At any rate I’ll be in touch with you when I get back from Rochester & as I say greatly look forward to the visit you suggest, & really again thank you both so much for all in connection with the Sarasota episode, I’m glad it worked out as well for everyone else as it did for me, really helped.

best regards

Willie

LJ Davis: American novelist (1940–2011), then director of the writing seminar at the University of Rochester.

To Sarah Gaddis

Piermont

8 August 1977

Dear Sarah,

I immensely appreciated your long letter—and the ‘day off’ time you took to write it—even though it’s taking me this long to respond. And for your solicitous concern for me & Judith & all your generous suggestions of help. She stopped over here last week & I read what you’d said & it all did reach her, as it did me, but I think also simply through its generosity helped drive home to each of us a rather opposite point, which is at this point not only you can’t help us, & she & I can’t really help each other—patching things up after a domestic ‘spat’—until she & I separately get clearer grasps of who we want to be & what we want to do with what time we’ve got left in this world besides eat drink grow older & lean on each other.

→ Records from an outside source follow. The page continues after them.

(** The [try] block of [load_data]; [len(df)] is the number of rows. *)
Definition try_block (w : world) : M unit :=
  logger_info Establishing_connection ;;
  check (create_engine w) ;;
  set_engine (Some Open) ;;
  check (connect w) ;;
  logger_info Connection_successful ;;
  logger_info Reading_excel ;;
  df ← lift (read_excel w) ;
  logger_info (File_read (nrows df) (length (columns df))) ;;
  logger_info Starting_insertion ;;
  check (to_sql w df dtype_mapping) ;;
  replace_raw df ;;
  logger_info (Successfully_loaded (nrows df)).

Fixpoint handle (clauses : list ((exn → bool) * (exn → M unit))) (e : exn) : M unit :=
  match clauses with
  | [] => raise e
  | (is_instance, handler) :: rest =>
      if is_instance e then handler e else handle rest e
  end.

Definition try_except_finally (body : M unit)
    (clauses : list ((exn → bool) * (exn → M unit))) (fin : M unit) : M unit := λ s,
  let '(r, s1) :=
    match body s with
    | (inl e, s') => handle clauses e s'
    | (inr x, s') => (inr x, s')
    end in
  match fin s1 with
  | (inl e, s2) => (inl e, s2)
  | (inr _, s2) => (r, s2)
  end.

Definition dispose_engine : M unit := λ s,
  match engine s with
  | Some _ => set_engine (Some Disposed) s
  | None => (inr (), s)
  end.

(** [load_data()]: without the file, one error record and an early return,
    before [engine] is assigned. *)
Definition load_data (w : world) : M unit :=
  if negb (file_exists w) then logger_error File_not_found
  else
    set_engine None ;;
    try_except_finally (try_block w)
      [ (is_SQLAlchemyError, λ e, logger_error (Database_error e));
        (is_Exception, λ e, logger_error (Unexpected_error e)) ]
      dispose_engine.

(** The frame a call stores, if it stores one: the file is there, the engine
    is created and connects, the file is read and the write is accepted. *)
Definition loaded (w : world) : option dataframe :=
  if file_exists w then
    match create_engine w, connect w, read_excel w with
    | None, None, inr df =>
        match to_sql w df dtype_mapping with
        | None => Some df
        | Some _ => None
        end
    | _, _, _ => None
    end
  else None.

End Load.

(** ** The two tasks in the order of the DAG

    [dags/dag.py] runs [load_data] and then [transform_data]
    ([load_data_task >> transform_data_task]); the transformation reads the
    table the loading task writes.  [pd.read_sql_table] raises a
    [ValueError] when the table does not exist; the store is taken to return
    a table as it was stored. *)
Definition read_stored (raw : option dataframe) : exn + dataframe :=
  match raw with
  | Some df => inr df
  | None => inl (OtherException "Table sales_raw not found")
  end.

So while I can hardly say that I’m that pleased by what she’s done, in a sense she had good reason to call a halt to things as they were going day to day & much of it the cumulative result of the position I took a long time ago when I got out of the 9–5 job circuit. In this, it’s got to do with what sociologist David Reisman labeled as ‘inner-directed’ vs. ‘outer-directed’ people, & very much what
J R
is all about: JR is the outer-directed, takes unquestioningly as his own goals all those material ones he sees others around him striving for as ‘what you’re supposed to do’. Whereas Bast, as the incipient artist, is trying to develop the inner-directed capacity of the artist against all the odds it holds: doubts & lack of confidence in one’s talents (that what one is doing is really ‘worth doing’), worldly pressures of money, ‘success’ &c. And Gibbs, the book’s ‘failure’, is the man destroyed by the conflict between these forces.

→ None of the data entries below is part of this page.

(** * Lattice-parameter sweep for simple cubic Cu: generator and analysis

    A shallow embedding of [calculations/generate_files.py] and
    [calculations/analyze_results.py].

    - Python and numpy [float64] values are IEEE 754 binary64 numbers.  They
      are represented by the Standard Library's [spec_float]; every
      arithmetic operation is the exact rational result rounded to nearest,
      ties to even, as IEEE 754 prescribes.
    - Python [str] values are [string]s whose characters are read as code
      points below 256.
    - [re.search] is a backtracking matcher for the fragment of regular
      expressions the two scripts use.
    - The numpy routines the scripts call are transcribed from numpy's
      sources ([linspace], [argmin], [poly1d], [min], [max]); [np.polyfit]
      and [np.argsort] are parameters of the analysis. *)

From Stdlib Require Import ZArith QArith Qabs Qpower List String Ascii Bool.
From Stdlib Require Import Lia Lqa.
From Stdlib Require Import SpecFloat DecimalString Permutation Sorted.
Import ListNotations.

Set Implicit Arguments.

(** ** Binary64 arithmetic *)

Module F64.

Local Open Scope Z_scope.

Definition prec : Z := 53.
Definition emax : Z := 1024.
Definition emin : Z := 3 - emax - prec.

Definition float := spec_float.

Definition pow2 (k : Z) : Q := (2 ^ k)%Q.

(** The rational value of a finite float; zeros, infinities and NaN map
    to 0 and are told apart by the constructors. *)
Definition F2Q (x : float) : Q :=
  match x with
  | S754_finite s m e =>
      ((if s then inject_Z (Zneg m) else inject_Z (Zpos m)) * pow2 e)%Q
  | _ => 0%Q
  end.

(** [scale n d e] is the fraction [(n/d) / 2^e], as numerator and
    denominator. *)
Definition scale (n d e : Z) : Z * Z :=
  if 0 <=? e then (n, d * 2 ^ e) else (n * 2 ^ (- e), d).

(** [ilog2 n d] is the integer [k] with [2^k <= n/d < 2^(k+1)]. *)
Definition ilog2 (n d : positive) : Z :=
  let k := Z.log2 (Zpos n) - Z.log2 (Zpos d) in
  let (N, D) := scale (Zpos n) (Zpos d) k in
  if D <=? N then k else k - 1.

(** Nearest integer to [N/D], ties to even. *)
Definition rne_div (N D : Z) : Z :=
  let q := N / D in
  match 2 * (N mod D) ?= D with
  | Lt => q
  | Gt => q + 1
  | Eq => if Z.even q then q else q + 1
  end.

(** Exponent of the last mantissa bit of the binade of [n/d]. *)
Definition cexp (n d : positive) : Z := Z.max (ilog2 n d + 1 - prec) emin.

(** Rounding of the positive rational [n/d], with sign [s]. *)
Definition round_pos (s : bool) (n d : positive) : float :=
  let c := cexp n d in
  let (N, D) := scale (Zpos n) (Zpos d) c in
  let m := rne_div N D in
  let (m', c') := if m =? 2 ^ prec then (2 ^ (prec - 1), c + 1) else (m, c) in
  match m' with
  | Zpos p => if c' <=? emax - prec then S754_finite s p c' else S754_infinity s
  | _ => S754_zero s
  end.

Well, there’s my morning lecture. I only got off into it because a lot of the present problem here I think has got to do with the peril in that inner-directed course when it suddenly seems to lack direction, & (certainly from the experience of other writers) not that unusual when one has finally finished a long inner-directed project. Probably obviously, the only thing approaching a solution to this dilemma is some intelligent mixture of the 2 approaches, which is why there was a certain satisfaction in doing the Kodak speeches but there seems to be very little such work around these days. At any rate with Judith or without that’s the one I’ve got to solve again—because (unless one is Mozartian genius) it’s never solved once for all. (As Auden said: True wars are never won.) [...]

meanwhile thanks you know, and much love always

Papa

David Reisman: (1909–2002); Riesman’s classic study
The Lonely Crowd
(1950), which discusses these concepts, was on WG’s “Failure” reading list some semesters at Bard. The syllabus for one semester of this course was published in
Review of Contemporary Fiction
31.1 (Spring 2011): 116–17.

Auden [...] never won: actually, the concluding line of poem 30 in e. e. cummings’s
1 x 1
(1944). A decade later WG contemplated using this line as the title of his fourth novel.

To Cynthia Buchanan

[
American novelist and screenplay writer (1942– ). Her quirky novel
Maiden
appeared in 1972 (William Morrow); her right arm was cropped from the author’s photo on the back cover, hence WG’s final sentence.
]

Piermont, NY 10968

17 August 1977

dear Cyndy,

thanks for sending the copy of
Maiden
, Sherry had already recommended it & it was on my reading list. By all means give my name to the Guggenheim people, I don’t know the politics there & only wish I could feel that my word would do that much good since your credentials certainly appear to be all they could ask—though I find it hard to believe you don’t know lots of writers of ‘serious fiction’.